Work to complete> Beneath this task are records; print exactly the stretch of them from the line with "[exact Hs |" through the line with "intros [Hlen Hsz", both ends included.

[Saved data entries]
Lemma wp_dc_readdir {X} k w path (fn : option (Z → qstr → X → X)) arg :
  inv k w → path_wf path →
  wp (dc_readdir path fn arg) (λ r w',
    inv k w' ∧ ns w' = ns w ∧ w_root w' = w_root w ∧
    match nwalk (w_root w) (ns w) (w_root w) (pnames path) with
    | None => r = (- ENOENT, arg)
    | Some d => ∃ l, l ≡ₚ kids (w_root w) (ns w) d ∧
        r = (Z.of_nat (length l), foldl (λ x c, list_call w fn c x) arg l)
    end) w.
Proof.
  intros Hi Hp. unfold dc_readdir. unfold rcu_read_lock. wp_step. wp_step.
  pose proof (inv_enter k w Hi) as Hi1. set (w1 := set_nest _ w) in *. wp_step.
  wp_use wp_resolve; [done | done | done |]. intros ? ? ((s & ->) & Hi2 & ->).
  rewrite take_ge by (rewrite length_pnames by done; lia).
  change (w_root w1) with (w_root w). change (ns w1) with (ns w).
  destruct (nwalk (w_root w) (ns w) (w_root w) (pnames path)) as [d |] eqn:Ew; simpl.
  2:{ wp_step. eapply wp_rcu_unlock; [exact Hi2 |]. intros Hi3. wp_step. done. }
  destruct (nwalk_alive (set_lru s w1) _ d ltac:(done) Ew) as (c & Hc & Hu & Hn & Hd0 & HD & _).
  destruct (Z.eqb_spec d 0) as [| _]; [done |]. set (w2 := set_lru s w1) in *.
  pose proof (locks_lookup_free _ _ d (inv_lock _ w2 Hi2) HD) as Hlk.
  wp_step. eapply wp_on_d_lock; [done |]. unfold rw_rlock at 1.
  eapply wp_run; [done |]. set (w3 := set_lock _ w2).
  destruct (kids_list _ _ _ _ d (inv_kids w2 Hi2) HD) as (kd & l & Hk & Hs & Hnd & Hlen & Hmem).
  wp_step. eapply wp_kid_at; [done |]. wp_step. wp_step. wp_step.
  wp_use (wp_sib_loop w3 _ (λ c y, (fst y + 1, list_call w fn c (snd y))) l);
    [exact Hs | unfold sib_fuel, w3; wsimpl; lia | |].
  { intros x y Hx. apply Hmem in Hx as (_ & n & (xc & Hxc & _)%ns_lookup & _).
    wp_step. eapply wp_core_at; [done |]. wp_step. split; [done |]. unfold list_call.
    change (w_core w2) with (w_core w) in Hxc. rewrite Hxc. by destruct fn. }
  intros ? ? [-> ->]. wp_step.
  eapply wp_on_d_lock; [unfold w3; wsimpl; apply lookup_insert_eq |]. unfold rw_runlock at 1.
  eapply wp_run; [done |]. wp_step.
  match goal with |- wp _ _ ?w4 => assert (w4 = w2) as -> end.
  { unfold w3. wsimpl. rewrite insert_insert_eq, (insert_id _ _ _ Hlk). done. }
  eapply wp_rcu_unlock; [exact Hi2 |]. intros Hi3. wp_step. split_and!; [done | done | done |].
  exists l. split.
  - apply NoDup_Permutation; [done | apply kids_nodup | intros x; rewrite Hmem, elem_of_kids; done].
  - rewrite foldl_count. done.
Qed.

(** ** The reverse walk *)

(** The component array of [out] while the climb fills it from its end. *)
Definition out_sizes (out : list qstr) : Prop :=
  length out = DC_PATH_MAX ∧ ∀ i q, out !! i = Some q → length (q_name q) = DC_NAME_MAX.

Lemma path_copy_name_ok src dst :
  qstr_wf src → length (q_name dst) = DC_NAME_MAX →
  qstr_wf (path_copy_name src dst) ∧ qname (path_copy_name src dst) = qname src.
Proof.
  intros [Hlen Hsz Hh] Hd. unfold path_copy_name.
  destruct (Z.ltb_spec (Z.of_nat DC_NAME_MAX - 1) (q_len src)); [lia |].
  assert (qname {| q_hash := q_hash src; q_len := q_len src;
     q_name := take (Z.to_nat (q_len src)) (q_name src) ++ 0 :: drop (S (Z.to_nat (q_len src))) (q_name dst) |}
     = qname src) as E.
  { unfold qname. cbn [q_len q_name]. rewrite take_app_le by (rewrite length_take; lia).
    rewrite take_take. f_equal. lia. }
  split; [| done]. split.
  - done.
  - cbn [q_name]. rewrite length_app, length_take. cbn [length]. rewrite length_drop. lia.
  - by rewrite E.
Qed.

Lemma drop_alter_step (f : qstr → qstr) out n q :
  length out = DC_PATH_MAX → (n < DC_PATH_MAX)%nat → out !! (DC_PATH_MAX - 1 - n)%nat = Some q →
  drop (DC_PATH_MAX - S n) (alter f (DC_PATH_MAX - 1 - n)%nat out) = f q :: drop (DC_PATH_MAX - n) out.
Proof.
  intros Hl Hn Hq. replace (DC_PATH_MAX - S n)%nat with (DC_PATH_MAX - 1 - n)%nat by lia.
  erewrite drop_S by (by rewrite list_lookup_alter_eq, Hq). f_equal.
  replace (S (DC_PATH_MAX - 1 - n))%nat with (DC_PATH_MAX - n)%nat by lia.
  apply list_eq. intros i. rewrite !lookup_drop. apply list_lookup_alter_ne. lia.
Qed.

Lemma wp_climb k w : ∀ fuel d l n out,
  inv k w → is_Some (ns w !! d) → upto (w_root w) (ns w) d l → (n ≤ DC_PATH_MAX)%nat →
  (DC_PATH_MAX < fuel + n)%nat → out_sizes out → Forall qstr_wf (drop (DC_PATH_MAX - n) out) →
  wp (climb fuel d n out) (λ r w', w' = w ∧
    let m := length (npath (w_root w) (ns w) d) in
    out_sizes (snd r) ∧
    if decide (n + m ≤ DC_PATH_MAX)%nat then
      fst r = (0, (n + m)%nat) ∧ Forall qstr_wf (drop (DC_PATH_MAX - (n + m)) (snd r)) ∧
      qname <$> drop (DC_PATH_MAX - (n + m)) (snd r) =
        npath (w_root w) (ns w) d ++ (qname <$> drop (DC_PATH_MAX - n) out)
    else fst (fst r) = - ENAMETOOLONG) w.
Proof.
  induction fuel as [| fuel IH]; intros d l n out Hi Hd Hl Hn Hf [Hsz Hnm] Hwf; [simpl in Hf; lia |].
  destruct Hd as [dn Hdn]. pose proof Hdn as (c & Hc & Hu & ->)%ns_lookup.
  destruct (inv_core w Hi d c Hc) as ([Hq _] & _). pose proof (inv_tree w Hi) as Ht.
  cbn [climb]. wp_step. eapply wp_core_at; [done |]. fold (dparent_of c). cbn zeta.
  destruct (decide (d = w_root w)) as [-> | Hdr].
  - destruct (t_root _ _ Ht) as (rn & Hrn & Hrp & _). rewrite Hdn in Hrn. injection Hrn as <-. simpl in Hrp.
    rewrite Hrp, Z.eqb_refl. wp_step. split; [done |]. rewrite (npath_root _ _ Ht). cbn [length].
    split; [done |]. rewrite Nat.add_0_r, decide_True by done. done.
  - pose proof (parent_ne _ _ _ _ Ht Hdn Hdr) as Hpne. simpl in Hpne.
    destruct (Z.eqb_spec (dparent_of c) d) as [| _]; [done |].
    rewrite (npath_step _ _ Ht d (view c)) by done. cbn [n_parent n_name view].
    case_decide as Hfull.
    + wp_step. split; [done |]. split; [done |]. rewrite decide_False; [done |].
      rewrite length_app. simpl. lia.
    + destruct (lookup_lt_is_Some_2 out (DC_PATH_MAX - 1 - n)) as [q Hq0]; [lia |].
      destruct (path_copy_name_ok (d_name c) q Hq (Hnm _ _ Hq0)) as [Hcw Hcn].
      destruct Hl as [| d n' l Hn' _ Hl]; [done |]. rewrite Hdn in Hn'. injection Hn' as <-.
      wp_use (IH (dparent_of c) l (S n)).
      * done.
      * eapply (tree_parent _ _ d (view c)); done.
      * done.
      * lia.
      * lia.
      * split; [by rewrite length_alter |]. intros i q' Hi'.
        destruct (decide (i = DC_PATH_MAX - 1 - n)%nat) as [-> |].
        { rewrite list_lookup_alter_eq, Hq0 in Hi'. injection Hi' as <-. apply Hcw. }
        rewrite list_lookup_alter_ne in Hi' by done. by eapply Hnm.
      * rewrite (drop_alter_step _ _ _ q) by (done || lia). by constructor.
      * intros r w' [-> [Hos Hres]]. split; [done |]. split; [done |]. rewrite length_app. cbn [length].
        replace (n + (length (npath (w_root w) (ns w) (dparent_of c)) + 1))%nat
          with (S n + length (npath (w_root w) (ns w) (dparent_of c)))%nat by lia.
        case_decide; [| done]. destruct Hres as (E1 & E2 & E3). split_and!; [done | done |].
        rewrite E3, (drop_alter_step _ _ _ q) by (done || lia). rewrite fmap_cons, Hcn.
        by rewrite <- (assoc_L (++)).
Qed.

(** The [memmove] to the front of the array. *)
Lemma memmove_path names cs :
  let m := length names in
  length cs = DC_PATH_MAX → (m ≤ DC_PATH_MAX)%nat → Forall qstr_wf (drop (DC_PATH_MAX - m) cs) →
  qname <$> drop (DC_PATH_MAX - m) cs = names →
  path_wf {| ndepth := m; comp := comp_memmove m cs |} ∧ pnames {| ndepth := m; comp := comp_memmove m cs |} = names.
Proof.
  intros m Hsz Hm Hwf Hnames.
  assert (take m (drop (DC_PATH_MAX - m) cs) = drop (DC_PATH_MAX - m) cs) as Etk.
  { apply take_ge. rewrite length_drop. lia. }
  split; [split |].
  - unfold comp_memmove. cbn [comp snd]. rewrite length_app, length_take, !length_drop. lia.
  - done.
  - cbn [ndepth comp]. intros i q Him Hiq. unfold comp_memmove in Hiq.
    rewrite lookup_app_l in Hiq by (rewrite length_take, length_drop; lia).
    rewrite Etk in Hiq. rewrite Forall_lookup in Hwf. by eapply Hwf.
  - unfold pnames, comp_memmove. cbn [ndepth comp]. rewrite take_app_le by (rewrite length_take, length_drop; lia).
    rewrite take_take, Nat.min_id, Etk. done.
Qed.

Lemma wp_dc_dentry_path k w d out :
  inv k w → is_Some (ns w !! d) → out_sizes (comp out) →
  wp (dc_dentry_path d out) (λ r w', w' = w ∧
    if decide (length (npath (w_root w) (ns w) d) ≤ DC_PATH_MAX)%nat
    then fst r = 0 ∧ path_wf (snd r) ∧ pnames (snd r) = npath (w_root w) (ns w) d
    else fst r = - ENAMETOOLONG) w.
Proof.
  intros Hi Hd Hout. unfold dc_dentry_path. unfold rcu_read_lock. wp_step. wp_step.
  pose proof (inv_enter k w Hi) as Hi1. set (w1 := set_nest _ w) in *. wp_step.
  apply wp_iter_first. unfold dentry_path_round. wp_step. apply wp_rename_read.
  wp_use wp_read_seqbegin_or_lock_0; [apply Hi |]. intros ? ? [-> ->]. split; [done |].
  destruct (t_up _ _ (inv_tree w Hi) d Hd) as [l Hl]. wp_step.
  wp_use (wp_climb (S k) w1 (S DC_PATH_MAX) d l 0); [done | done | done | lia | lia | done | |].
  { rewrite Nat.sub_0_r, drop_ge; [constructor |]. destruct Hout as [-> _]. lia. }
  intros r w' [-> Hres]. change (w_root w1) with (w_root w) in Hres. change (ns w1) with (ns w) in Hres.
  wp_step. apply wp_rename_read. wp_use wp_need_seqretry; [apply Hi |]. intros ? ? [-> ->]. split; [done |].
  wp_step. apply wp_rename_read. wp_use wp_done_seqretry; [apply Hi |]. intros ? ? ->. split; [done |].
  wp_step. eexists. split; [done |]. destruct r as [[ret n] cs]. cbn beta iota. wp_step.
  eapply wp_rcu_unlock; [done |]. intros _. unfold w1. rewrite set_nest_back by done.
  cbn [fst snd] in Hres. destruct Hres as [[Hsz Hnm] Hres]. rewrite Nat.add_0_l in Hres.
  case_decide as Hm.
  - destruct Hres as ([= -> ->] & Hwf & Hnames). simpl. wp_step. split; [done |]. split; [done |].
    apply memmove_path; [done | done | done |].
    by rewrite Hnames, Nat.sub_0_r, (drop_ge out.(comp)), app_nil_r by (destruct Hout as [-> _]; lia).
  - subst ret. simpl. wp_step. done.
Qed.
==
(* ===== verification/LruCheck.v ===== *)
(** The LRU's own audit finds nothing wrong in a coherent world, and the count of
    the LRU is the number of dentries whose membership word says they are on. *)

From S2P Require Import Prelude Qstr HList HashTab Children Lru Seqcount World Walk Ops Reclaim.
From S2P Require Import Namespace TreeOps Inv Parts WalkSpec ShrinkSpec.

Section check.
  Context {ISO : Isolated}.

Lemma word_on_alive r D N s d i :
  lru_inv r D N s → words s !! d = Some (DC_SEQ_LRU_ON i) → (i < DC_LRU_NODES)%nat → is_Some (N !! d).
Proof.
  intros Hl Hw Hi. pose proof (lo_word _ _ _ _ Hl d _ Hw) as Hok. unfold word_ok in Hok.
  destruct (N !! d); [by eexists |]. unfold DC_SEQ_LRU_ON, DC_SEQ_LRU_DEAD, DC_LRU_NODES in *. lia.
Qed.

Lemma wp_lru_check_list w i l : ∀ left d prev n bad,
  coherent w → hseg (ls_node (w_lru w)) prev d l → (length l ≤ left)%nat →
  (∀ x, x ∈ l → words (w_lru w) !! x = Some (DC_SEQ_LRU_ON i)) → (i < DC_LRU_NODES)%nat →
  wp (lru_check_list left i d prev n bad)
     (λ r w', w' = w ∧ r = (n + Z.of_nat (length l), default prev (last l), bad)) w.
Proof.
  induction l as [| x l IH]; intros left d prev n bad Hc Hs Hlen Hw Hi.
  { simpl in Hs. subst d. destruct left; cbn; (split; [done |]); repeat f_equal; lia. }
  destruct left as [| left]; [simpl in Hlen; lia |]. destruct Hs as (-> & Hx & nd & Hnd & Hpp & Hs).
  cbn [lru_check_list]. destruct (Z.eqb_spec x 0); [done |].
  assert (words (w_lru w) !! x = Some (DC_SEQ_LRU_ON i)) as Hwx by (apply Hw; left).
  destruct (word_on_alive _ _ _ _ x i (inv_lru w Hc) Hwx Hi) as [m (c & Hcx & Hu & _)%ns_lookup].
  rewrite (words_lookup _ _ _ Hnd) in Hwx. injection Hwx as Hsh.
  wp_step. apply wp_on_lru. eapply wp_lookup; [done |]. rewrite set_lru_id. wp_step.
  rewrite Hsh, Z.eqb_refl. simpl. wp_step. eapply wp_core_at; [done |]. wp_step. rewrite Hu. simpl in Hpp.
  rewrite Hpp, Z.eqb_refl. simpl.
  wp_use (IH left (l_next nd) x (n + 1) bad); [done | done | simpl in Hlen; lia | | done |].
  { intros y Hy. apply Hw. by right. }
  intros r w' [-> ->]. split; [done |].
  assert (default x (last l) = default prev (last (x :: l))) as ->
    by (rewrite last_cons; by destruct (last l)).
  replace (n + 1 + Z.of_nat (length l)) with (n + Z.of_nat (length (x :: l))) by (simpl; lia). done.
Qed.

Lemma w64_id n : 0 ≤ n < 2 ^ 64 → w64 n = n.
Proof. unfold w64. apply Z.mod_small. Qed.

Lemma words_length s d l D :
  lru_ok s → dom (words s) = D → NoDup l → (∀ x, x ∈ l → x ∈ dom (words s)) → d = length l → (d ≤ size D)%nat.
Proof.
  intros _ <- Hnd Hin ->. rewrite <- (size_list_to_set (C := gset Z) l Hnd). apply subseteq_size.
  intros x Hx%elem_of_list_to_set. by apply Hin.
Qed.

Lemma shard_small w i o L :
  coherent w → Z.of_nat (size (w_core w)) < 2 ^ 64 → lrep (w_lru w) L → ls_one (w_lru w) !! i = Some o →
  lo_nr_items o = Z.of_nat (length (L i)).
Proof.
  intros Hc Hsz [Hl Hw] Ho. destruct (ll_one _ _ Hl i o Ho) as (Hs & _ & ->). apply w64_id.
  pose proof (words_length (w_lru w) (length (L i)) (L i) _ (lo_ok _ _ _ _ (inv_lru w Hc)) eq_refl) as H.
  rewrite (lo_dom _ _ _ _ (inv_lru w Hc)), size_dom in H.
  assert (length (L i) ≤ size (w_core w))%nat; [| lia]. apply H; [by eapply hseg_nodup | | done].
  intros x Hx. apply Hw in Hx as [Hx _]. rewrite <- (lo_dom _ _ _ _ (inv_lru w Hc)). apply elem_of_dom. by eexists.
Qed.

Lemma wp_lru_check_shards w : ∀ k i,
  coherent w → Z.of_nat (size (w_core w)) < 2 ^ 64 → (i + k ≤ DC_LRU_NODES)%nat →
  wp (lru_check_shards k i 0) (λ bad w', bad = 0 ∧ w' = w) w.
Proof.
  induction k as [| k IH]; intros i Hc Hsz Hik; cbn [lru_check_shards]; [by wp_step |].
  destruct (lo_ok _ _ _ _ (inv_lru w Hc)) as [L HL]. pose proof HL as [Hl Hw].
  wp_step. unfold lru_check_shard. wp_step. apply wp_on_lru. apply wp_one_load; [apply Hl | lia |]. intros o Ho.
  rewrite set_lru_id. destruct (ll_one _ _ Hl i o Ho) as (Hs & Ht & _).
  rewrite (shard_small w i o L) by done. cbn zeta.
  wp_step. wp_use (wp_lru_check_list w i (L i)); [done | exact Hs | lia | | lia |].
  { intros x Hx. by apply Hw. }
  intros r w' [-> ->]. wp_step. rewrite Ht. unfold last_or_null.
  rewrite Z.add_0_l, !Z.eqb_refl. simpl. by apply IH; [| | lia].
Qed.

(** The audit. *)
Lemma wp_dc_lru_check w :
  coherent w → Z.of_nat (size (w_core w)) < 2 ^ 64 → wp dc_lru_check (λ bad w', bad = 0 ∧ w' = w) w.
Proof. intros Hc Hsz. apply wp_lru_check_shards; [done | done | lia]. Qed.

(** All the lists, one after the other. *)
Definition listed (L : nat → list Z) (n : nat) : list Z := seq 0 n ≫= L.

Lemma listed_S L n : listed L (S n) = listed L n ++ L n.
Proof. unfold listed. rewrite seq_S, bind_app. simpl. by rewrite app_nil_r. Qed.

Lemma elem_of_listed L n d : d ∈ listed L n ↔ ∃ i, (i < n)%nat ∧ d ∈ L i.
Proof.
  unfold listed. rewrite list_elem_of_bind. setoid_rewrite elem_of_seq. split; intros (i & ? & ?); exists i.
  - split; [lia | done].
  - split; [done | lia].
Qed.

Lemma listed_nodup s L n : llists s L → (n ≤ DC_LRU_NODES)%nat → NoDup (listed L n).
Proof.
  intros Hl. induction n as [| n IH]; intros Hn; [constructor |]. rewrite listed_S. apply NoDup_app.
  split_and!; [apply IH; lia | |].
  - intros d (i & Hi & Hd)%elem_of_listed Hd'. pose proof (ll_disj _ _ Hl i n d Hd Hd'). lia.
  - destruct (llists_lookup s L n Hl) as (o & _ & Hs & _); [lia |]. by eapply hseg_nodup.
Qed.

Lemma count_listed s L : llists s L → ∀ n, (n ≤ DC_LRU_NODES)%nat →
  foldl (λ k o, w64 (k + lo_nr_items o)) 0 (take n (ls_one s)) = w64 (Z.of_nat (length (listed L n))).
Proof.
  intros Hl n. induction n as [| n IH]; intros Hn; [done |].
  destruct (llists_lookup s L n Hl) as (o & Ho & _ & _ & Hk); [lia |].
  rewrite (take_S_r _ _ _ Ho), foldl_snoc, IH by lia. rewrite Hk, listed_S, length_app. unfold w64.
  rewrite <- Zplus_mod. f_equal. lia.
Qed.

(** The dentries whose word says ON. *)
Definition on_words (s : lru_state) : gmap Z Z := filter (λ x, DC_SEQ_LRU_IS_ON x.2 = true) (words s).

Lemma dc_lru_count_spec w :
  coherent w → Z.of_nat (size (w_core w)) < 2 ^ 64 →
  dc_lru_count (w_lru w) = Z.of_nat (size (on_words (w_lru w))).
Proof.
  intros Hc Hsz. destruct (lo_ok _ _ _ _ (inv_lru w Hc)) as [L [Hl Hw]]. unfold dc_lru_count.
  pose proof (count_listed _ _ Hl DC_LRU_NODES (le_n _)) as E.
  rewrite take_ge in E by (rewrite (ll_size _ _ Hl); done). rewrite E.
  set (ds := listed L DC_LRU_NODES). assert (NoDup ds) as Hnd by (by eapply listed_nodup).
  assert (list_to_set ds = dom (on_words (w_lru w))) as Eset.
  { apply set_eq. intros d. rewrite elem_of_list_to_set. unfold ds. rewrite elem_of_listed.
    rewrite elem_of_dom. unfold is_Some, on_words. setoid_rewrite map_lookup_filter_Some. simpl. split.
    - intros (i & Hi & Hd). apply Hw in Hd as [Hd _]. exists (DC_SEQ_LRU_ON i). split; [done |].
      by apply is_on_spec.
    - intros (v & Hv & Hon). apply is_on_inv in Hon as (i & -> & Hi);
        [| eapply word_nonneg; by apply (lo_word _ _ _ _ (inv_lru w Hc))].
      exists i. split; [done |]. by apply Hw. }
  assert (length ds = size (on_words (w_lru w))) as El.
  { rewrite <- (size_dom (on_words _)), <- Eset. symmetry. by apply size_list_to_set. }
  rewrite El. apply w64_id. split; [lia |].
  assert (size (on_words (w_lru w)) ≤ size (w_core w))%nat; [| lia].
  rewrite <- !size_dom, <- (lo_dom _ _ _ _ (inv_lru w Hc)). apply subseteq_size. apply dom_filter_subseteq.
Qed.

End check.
...
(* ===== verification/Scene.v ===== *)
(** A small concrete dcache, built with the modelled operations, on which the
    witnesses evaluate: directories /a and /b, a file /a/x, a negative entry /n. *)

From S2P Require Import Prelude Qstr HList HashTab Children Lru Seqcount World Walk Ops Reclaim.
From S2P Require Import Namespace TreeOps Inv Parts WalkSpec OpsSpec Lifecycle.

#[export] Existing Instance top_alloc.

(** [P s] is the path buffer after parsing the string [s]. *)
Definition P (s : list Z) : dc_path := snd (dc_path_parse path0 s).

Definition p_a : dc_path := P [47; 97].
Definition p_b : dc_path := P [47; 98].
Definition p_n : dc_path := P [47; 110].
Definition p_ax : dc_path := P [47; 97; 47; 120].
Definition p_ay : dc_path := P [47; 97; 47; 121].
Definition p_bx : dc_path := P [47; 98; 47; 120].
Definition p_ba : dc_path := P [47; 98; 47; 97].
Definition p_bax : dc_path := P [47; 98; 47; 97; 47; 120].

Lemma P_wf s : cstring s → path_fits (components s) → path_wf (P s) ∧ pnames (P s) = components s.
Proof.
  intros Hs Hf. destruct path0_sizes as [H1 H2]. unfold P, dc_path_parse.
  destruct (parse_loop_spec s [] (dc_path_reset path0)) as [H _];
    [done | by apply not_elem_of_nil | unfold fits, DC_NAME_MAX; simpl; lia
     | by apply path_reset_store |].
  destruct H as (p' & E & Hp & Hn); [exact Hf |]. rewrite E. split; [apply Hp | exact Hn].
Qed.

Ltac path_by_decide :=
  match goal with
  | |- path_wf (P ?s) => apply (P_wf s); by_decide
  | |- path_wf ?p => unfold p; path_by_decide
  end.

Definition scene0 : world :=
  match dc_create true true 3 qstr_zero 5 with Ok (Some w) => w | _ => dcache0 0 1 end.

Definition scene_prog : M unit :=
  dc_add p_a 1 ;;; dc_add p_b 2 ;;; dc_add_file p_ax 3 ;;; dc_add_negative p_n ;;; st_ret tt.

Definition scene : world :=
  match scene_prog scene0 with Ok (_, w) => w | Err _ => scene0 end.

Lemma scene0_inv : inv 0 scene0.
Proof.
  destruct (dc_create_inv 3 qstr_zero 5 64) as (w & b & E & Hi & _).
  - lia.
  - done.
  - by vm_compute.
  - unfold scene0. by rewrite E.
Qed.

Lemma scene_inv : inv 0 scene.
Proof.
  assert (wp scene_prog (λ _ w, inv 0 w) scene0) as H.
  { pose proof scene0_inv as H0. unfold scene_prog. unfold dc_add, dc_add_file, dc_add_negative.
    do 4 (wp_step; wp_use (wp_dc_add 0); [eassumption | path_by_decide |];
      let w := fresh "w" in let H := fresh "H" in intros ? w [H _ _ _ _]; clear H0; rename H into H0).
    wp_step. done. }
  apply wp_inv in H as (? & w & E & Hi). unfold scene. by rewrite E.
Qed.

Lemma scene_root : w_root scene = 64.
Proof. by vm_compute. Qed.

Output of the task>
    [exact Hs | unfold sib_fuel, w3; wsimpl; lia | |].
  { intros x y Hx. apply Hmem in Hx as (_ & n & (xc & Hxc & _)%ns_lookup & _).
    wp_step. eapply wp_core_at; [done |]. wp_step. split; [done |]. unfold list_call.
    change (w_core w2) with (w_core w) in Hxc. rewrite Hxc. by destruct fn. }
  intros ? ? [-> ->]. wp_step.
  eapply wp_on_d_lock; [unfold w3; wsimpl; apply lookup_insert_eq |]. unfold rw_runlock at 1.
  eapply wp_run; [done |]. wp_step.
  match goal with |- wp _ _ ?w4 => assert (w4 = w2) as -> end.
  { unfold w3. wsimpl. rewrite insert_insert_eq, (insert_id _ _ _ Hlk). done. }
  eapply wp_rcu_unlock; [exact Hi2 |]. intros Hi3. wp_step. split_and!; [done | done | done |].
  exists l. split.
  - apply NoDup_Permutation; [done | apply kids_nodup | intros x; rewrite Hmem, elem_of_kids; done].
  - rewrite foldl_count. done.
Qed.

(** ** The reverse walk *)

(** The component array of [out] while the climb fills it from its end. *)
Definition out_sizes (out : list qstr) : Prop :=
  length out = DC_PATH_MAX ∧ ∀ i q, out !! i = Some q → length (q_name q) = DC_NAME_MAX.

Lemma path_copy_name_ok src dst :
  qstr_wf src → length (q_name dst) = DC_NAME_MAX →
  qstr_wf (path_copy_name src dst) ∧ qname (path_copy_name src dst) = qname src.
Proof.
  intros [Hlen Hsz Hh] Hd. unfold path_copy_name.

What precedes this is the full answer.